RIP4 interacts with TRAF proteins. (A) 293T cells were transfected with a VSV-tagged RIP4 construct together with the indicated TRAF constructs, and anti-FLAG immunoprecipitates (IP) and cell extracts were analyzed by western blot. (B) 293T cells were transfected with an NF-κB reporter plasmid together with RIP4 and the indicated DN-TRAF constructs, and lysates were analyzed for NF-κB-dependent luciferase activity.

Figure 5

RIP4 is cleaved after Asp340 and Asp378 during FasL-dependent induction of apoptosis. (A) The ID of RIP4 contains two consensus caspase cleavage sites, SQLD₃₄₀ and SSVD₃₇₈. (B and C) 293T cells were transfected with the indicated N-terminally VSV-tagged RIP4 constructs.

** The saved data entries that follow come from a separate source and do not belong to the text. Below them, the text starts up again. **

(* ===== verification/GenericClient.v ===== *)
(** * The proxy client: [proxy_client.h], [generic_proxy_client.h] and
    [generic_proxy_client.cc]

    Each method writes a request into the client's [message_builder], sends it as a
    frame, reads the answer's frame and checks the status ([call]).  The client is
    generic in the transport; its theorems use only [ReliableTransport].  The two
    methods that do not check the status are modelled as they are. *)

From S2P Require Import Prelude Llio Stuff AlbaCommon Checksum OsdInfo Manifest Sequences ProxyProtocol Transport.

Local Open Scope Z_scope.
Local Open Scope alba_scope.

Record RoraConfig := Make_RoraConfig {
  manifest_cache_size : Z; use_null_io : bool; asd_connection_pool_size : Z;
  asd_partial_read_timeout_milliseconds : Z }.
Definition default_RoraConfig : RoraConfig := Make_RoraConfig 10000 false 5 25.
Definition print_RoraConfig : printer RoraConfig := fun cfg =>
  str "RoraConfig{" ++ str " manifest_cache_size= " ++ dec (manifest_cache_size cfg)
    ++ str ", asd_connection_pool_size= " ++ dec (asd_connection_pool_size cfg) ++ str " }".

Record RoraCounter := Make_RoraCounter { fast_path : Z; slow_path : Z }.
Definition new_RoraCounter : RoraCounter := Make_RoraCounter 0 0.

Section client.
Context {T : Type} `{Transport T}.

Record GenericProxy_client := Make_GenericProxy_client {
  _status : Status; _transport : T; _timeout : Z; _mb : message_builder.t }.

Definition on_transport {A} (m : M T A) : M GenericProxy_client A :=
  zoom _transport (fun t c => Make_GenericProxy_client (_status c) t (_timeout c) (_mb c)) m.
Definition on_mb (w : writer) : M GenericProxy_client unit :=
  zoom _mb (fun mb c => Make_GenericProxy_client (_status c) (_transport c) (_timeout c) mb) w.
Definition set_status (st : Status) : M GenericProxy_client unit :=
  modify (fun c => Make_GenericProxy_client st (_transport c) (_timeout c) (_mb c)).

Definition _expires_from_now (timeout : Z) : M GenericProxy_client unit :=
  on_transport (expires_from_now timeout).
(** An exception from the transport leaves the builder as it is, the request in it. *)
Definition _output : M GenericProxy_client unit :=
  zoom (fun c => (_transport c, _mb c))
    (fun p c => Make_GenericProxy_client (_status c) p.1 (_timeout c) p.2) output ;;
  on_mb message_builder.reset.
Definition _input : M GenericProxy_client message.t := on_transport read_message.

Definition check_status : M GenericProxy_client unit :=
  on_transport (expires_from_now duration_max) ;;
  c ← gets id;
  guard is_ok (_status c)
    orelse ExnProxy (Proxy_exception (_return_code (_status c)) (_what (_status c))).

(** The magic number and the protocol version open the connection. *)
Definition init_ : M GenericProxy_client unit :=
  c ← gets id;
  on_transport (expires_from_now (_timeout c)) ;;
  on_transport (write_exact (le_split 4 1148837403)) ;;
  on_transport (write_exact (le_split 4 1)) ;;
  on_transport (expires_from_now duration_max).
(** [_status] is indeterminate before the first response. *)
Definition make_GenericProxy_client (timeout : Z) (transport : T) :
    outcome unit * GenericProxy_client :=
  init_ (Make_GenericProxy_client (Make_Status 0 []) transport timeout message_builder.make).

(** [_expires_from_now(_timeout); write_...(_mb, ...); _output(); message response =
    _input(); read_...(response, _status, ...)].  When the response cannot be read
    [_status] is left as it was; it is written before it is next looked at. *)
Definition exchange {A} (w : writer) (r : Status -> reader (Status * A)) :
    M GenericProxy_client A :=
  c ← gets id;
  _expires_from_now (_timeout c) ;;
  on_mb w ;;
  _output ;;
  response ← _input;
  c ← gets id;
  sa ← mout (fst (r (_status c) response));
  set_status sa.1 ;;
  mret sa.2.

(** A response without a result. *)
Definition no_result (r : Status -> reader Status) (st : Status) : reader (Status * unit) :=
  st ← r st; mret (st, tt).

(** The exchange followed by [check_status(__PRETTY_FUNCTION__)]; past it the status
    is OK, so that a result that was not read is not looked at. *)
Definition call {A} (w : writer) (r : Status -> reader (Status * option A)) :
    M GenericProxy_client A :=
  a ← exchange w r;
  check_status ;;
  match a with Some a => mret a | None => mout Undef end.
Definition call_unit (w : writer) (r : Status -> reader Status) : M GenericProxy_client unit :=
  exchange w (no_result r) ;;
  check_status.

(** ** The methods *)

Definition namespace_exists (name : bytes) : M GenericProxy_client bool :=
  call (write_namespace_exists_request name) read_namespace_exists_response.
Definition create_namespace (name : bytes) (preset_name : option bytes) :
    M GenericProxy_client unit :=
  call_unit (write_create_namespace_request name preset_name) read_create_namespace_response.
Definition delete_namespace (name : bytes) : M GenericProxy_client unit :=
  call_unit (write_delete_namespace_request name) read_delete_namespace_response.
Definition list_namespaces (first : bytes) (finc : bool) (last : option bytes) (linc : bool)
    (max : Z) (reverse : bool) : M GenericProxy_client (list bytes * bool) :=
  call (write_list_namespaces_request first finc last linc max reverse)
    read_list_namespaces_response.
Definition write_object_fs (namespace_ object_name input_file : bytes) (allow_overwrite : bool)
    (checksum : option Checksum) : M GenericProxy_client unit :=
  call_unit
    (write_write_object_fs_request namespace_ object_name input_file allow_overwrite checksum)
    read_write_object_fs_response.
Definition read_object_fs (namespace_ object_name dest_file : bytes)
    (consistent_read should_cache : bool) : M GenericProxy_client unit :=
  call_unit
    (write_read_object_fs_request namespace_ object_name dest_file consistent_read should_cache)
    read_read_object_fs_response.
Definition delete_object (namespace_ object_name : bytes) (may_not_exist : bool) :
    M GenericProxy_client unit :=
  call_unit (write_delete_object_request namespace_ object_name may_not_exist)
    read_delete_object_response.
Definition list_objects (namespace_ first : bytes) (finc : bool) (last : option bytes)
    (linc : bool) (max : Z) (reverse : bool) : M GenericProxy_client (list bytes * bool) :=
  call (write_list_objects_request namespace_ first finc last linc max reverse)
    read_list_objects_response.
Definition update_session (args : list (bytes * option bytes)) :
    M GenericProxy_client (list (bytes * bytes)) :=
  call (write_update_session_request args) read_update_session_response.
Definition get_object_info (namespace_ object_name : bytes) (consistent_read should_cache : bool) :
    M GenericProxy_client (Z * Checksum) :=
  call (write_get_object_info_request namespace_ object_name consistent_read should_cache)
    read_get_object_info_response.
Definition invalidate_cache (namespace_ : bytes) : M GenericProxy_client unit :=
  call_unit (write_invalidate_cache_request namespace_) read_invalidate_cache_response.
Definition drop_cache (namespace_ : bytes) : M GenericProxy_client unit :=
  call_unit (write_drop_cache_request namespace_) read_drop_cache_response.
Definition get_proxy_version : M GenericProxy_client (Z * Z * Z * bytes) :=
  call write_get_proxy_version_request read_get_proxy_version_response.
Definition ping (delay : Z) : M GenericProxy_client Z :=
  call (write_ping_request delay) read_ping_response.
Definition has_local_fragment_cache : M GenericProxy_client bool :=
  call write_has_local_fragment_cache_request read_has_local_fragment_cache_response.
Definition get_fragment_encryption_key (alba_id : bytes) (namespace_id : namespace_t) :
    M GenericProxy_client (option bytes) :=
  call (write_get_fragment_encryption_key_request alba_id namespace_id)
    read_get_fragment_encryption_key_response.

(** No [check_status]: after an error response [result] is what the caller passed. *)
Definition osd_info (result : osd_map_t) : M GenericProxy_client osd_map_t :=
  r ← exchange write_osd_info_request read_osd_info_response;
  mret (match r with Some m => m ∪ result | None => result end).
Definition osd_info2 (result : osd_maps_t) : M GenericProxy_client osd_maps_t :=
  r ← exchange write_osd_info2_request read_osd_info2_response;
  mret (default result r).

Section with_snappy.
Context `{Snappy}.

Definition write_object_fs2 (namespace_ object_name input_file : bytes) (allow_overwrite : bool)
    (checksum : option Checksum) : M GenericProxy_client ManifestWithNamespaceId :=
  call (write_write_object_fs2_request namespace_ object_name input_file allow_overwrite checksum)
    read_write_object_fs2_response.
Definition apply_sequence_ (namespace_ : bytes) (write_barrier : bool) (asserts : list Assert)
    (updates : list Update) : M GenericProxy_client (list object_info) :=
  call (write_apply_sequence_request namespace_ write_barrier asserts updates)
    read_apply_sequence_response.
Definition apply_sequence (namespace_ : bytes) (write_barrier : bool) (asserts : list Assert)
    (updates : list Update) : M GenericProxy_client unit :=
  object_infos ← apply_sequence_ namespace_ write_barrier asserts updates;
  mret tt.
(** The overload that takes a [Sequence]. *)
Definition apply_Sequence (namespace_ : bytes) (write_barrier : bool) (seq : Sequence.t) :
    M GenericProxy_client unit :=
  apply_sequence namespace_ write_barrier (Sequence._asserts seq) (Sequence._updates seq).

Twenty-four hours after transfection, cells were treated with recombinant FasL in the presence or absence of the caspase inhibitor zVAD, and cell lysates were analyzed for the presence of RIP4 cleavage products by western blot using anti-VSV and anti-RIP4 antibodies, as indicated. The arrowheads in (B) indicate full-length and cleaved forms of RIP4. (D) 293T cells were transfected with wild-type (wt) RIP4, the double D340/D378-Glu (DD/EE) or the respective single mutants, together with an NF-κB reporter plasmid, and NF-κB activation was analyzed by luciferase assay.